(* ===== verification/PlannerWitnesses.v ===== *)
(** * PlannerWitnesses: paths of the custom scan

    The theorems of [Planner.v] at a table with a number and a text, both fast, indexed by the
    segments of [ScanWitnesses.v]. *)

From S2P Require Import Prelude Page Block PgUtils TokenizerConfig Query CustomScan Schema Options Rows Reader Parallel ScanExec FastFields FastFieldExec Operator AmScan Planner PgRef QueryRef SchemaRef ScanWitnesses FastFieldWitnesses OperatorWitnesses AmScanWitnesses.

Open Scope Z_scope.

(** the table 600 (rating, category) *)
#[local] Instance ReviewCatalog : PgCatalog := {
  relation_open relid := if relid =? 600 then Some ["rating"%string; "category"%string] else None;
  relation_indices relid := if relid =? 600 then [bm25 903 false] else []
}.
#[export] Instance RefTerms : ColumnTerms := { num_terms c := zlen c.1 }.
Definition review_schema (oid : Z) : SearchIndexSchema :=
  {| sis_fields :=
       [{| sf_id := 0; sf_name := "rating"; sf_config := NumericConfig true true false None; sf_type := SI64 |};
        {| sf_id := 1; sf_name := "category";
           sf_config := TextConfig true true false true raw_tokenizer Basic NormalizeRaw None; sf_type := SText |}];
     sis_key := 0; sis_schema := []; sis_lookup := None |}.
Definition review_columns (oid : Z) : list (string * PgOid) :=
  [("rating"%string, PgBuiltIn INT8OID); ("category"%string, PgBuiltIn TEXTOID)].

Definition sort_by (att strategy : Z) : PathKey := {| pk_strategy := strategy; ec_members := [S_Var (column 1 att)] |}.
Definition review_args (keys : list PathKey) (limit : Z) : PathArgs :=
  {| baserestrictinfo := [{| ri_node := T_RestrictInfo NullNode (op 1 3); norm_selec := fix_unit / 4 |}]; joininfo := [];
     consider_parallel := false; pa_rti := 1; pa_relid := 600; is_rte_relation := true; is_rte_join := false;
     is_plain_or_matview := true;
     pa_root := {| rtable := [RTE_RELATION 600]; cteList := []; parent_root := None |};
     query_pathkeys := keys; limit_tuples := limit * fix_unit; only_relation := true;
     parse_targetList := [{| resorigtbl := 600; te_expr := E_Var 1 2 (PgBuiltIn TEXTOID) |};
                          {| resorigtbl := 600; te_expr := E_Var 1 1 (PgBuiltIn INT8OID) |}] |}.
Definition plan (args : PathArgs) : outcome (option CustomPath) :=
  callback (λ _, two_segments) review_schema (λ _, Some 2) review_columns 4711 4712 4713 8 args.

(** [SELECT category, rating ... ORDER BY rating, category]: the path claims to be sorted by [rating],
    ascending or descending, and runs the string method on [category], whose rows come sorted by
    that and ascending ([string_scan_drops_nulls_witness]: 60, then 0) *)
Definition by_rating (strategy : Z) : PathArgs := review_args [sort_by 1 strategy; sort_by 2 1] (-1).
Definition claimed (o : outcome (option CustomPath)) : option (list PathKey) :=
  match o with Ok (Some path) => Some (cp_pathkeys path) | _ => None end.
Example claims_ascending : claimed (plan (by_rating 1)) = Some [sort_by 1 1].
Proof. vm_compute. reflexivity. Qed.
Example claims_descending : claimed (plan (by_rating 5)) = Some [sort_by 1 5].
Proof. vm_compute. reflexivity. Qed.
Definition review_fields : option (list WhichFastField) :=
  match pullup_fast_fields 4711 600 (review_columns 600) (review_schema 903) 1 (parse_targetList (by_rating 1)) with
  | Ok ffs => ffs
  | _ => None
  end.
Example review_string_method : is_string_agg_capable_ex None review_fields = Some "category"%string.
Proof. vm_compute. reflexivity. Qed.

Lemma claimed_order_is_first_key_witness :
  ∃ path field ffs p, plan (by_rating 1) = Ok (Some path) ∧ cp_pathkeys path = [sort_by 1 1] ∧
    cp_custom_private path = serialize p ∧
    choose_exec_method (usize_val <$> CustomScan.limit p) (sort_direction p) (Some ffs) 2 = Ok (FieldMethod (StringFastField field ffs)).
Proof.
  pose proof claims_ascending as Hc. destruct (plan (by_rating 1)) as [[path|]|msg|msg|] eqn:Hplan; try discriminate Hc.
  injection Hc as Hc.
  destruct (claimed_order_is_first_key (λ _, two_segments) review_schema (λ _, Some 2) review_columns 4711 4712 4713 8
    (by_rating 1) path Hplan) as (index & key & rest & style & field & ffs & p & _ & _ & _ & _ & _ & _ & Hp & Hm);
    [rewrite Hc; discriminate|].
  exists path, field, ffs, p. split; [reflexivity|]. split; [exact Hc|]. split; [exact Hp|]. apply Hm.
Defined.

(** [ORDER BY rating, category LIMIT 3]: the three best by [rating] alone *)
Definition top_three (keys : list PathKey) : PathArgs := review_args keys 3.
Example top_three_planned : claimed (plan (top_three [sort_by 1 5; sort_by 2 1])) = Some [].
Proof. vm_compute. reflexivity. Qed.

Lemma top_n_ignores_later_keys_witness :
  plan (top_three [sort_by 1 5; sort_by 2 1]) = plan (top_three [sort_by 1 5]) ∧
  ∃ path p, plan (top_three [sort_by 1 5; sort_by 2 1]) = Ok (Some path) ∧ cp_custom_private path = serialize p ∧
    sort_field p = Some "rating"%string ∧
    choose_exec_method (usize_val <$> CustomScan.limit p) (sort_direction p) review_fields 2 = Ok (TopNMethod 3 Desc).
Proof.
  destruct (top_n_ignores_later_keys (λ _, two_segments) review_schema (λ _, Some 2) review_columns 4711 4712 4713 8
    (top_three [sort_by 1 5; sort_by 2 1]) (bm25 903 false) (sort_by 1 5) [sort_by 2 1] (ByField 5 "rating") (3 * fix_unit))
    as [Heq Hpath]; [reflexivity|reflexivity|reflexivity|vm_compute; reflexivity|].
  split; [exact Heq|]. pose proof top_three_planned as Hc.
  destruct (plan (top_three [sort_by 1 5; sort_by 2 1])) as [[path|]|msg|msg|] eqn:Hplan; try discriminate Hc.
  destruct (Hpath path Hplan) as (_ & p & Hp & Hsort). destruct Hsort as (Hf & d & Hd & Hm).
  exists path, p. split; [reflexivity|]. split; [exact Hp|]. split; [exact Hf|].
  injection Hd as <-. rewrite Hm. vm_compute. reflexivity.
Defined.

(** [ORDER BY category] on an index without segments *)
Example empty_index_panics :
  callback (λ _, {| searcher := []; get_search_field _ := true |}) review_schema (λ _, Some 0) review_columns 4711 4712 4713 8
    (review_args [sort_by 2 1] (-1)) = Panic "called `Option::unwrap()` on a `None` value".
Proof. vm_compute. reflexivity. Qed.

(** a scan that is not forced gets the flag that would force it; every path is kept, the new one last *)
#[export] Program Instance RefPaths : PgPaths := {
  add_path paths path := paths ++ [path];
  add_partial_path paths path := paths ++ [path]
}.
Next Obligation. done. Qed.
Definition submitted (args : PathArgs) : option (list Z) :=
  match rel_pathlist_callback true (plan args) {| pathlist := [OtherPath 1]; partial_pathlist := [] |} with
  | Ok rel => Some ((λ path, match path with ScanPath path => cp_flags path | OtherPath n => - n end) <$> pathlist rel)
  | _ => None
  end.
Example unforced_flags : submitted (by_rating 1) = Some [-1; 12].
Proof. vm_compute. reflexivity. Qed.
Example forced_flags : submitted (top_three [sort_by 1 5]) = Some [4].
Proof. vm_compute. reflexivity. Qed.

___

(Aim of the exercise):
Return every line in the records that includes the string "Hpath".

(Task output):
    as [Heq Hpath]; [reflexivity|reflexivity|reflexivity|vm_compute; reflexivity|].
  destruct (Hpath path Hplan) as (_ & p & Hp & Hsort). destruct Hsort as (Hf & d & Hd & Hm).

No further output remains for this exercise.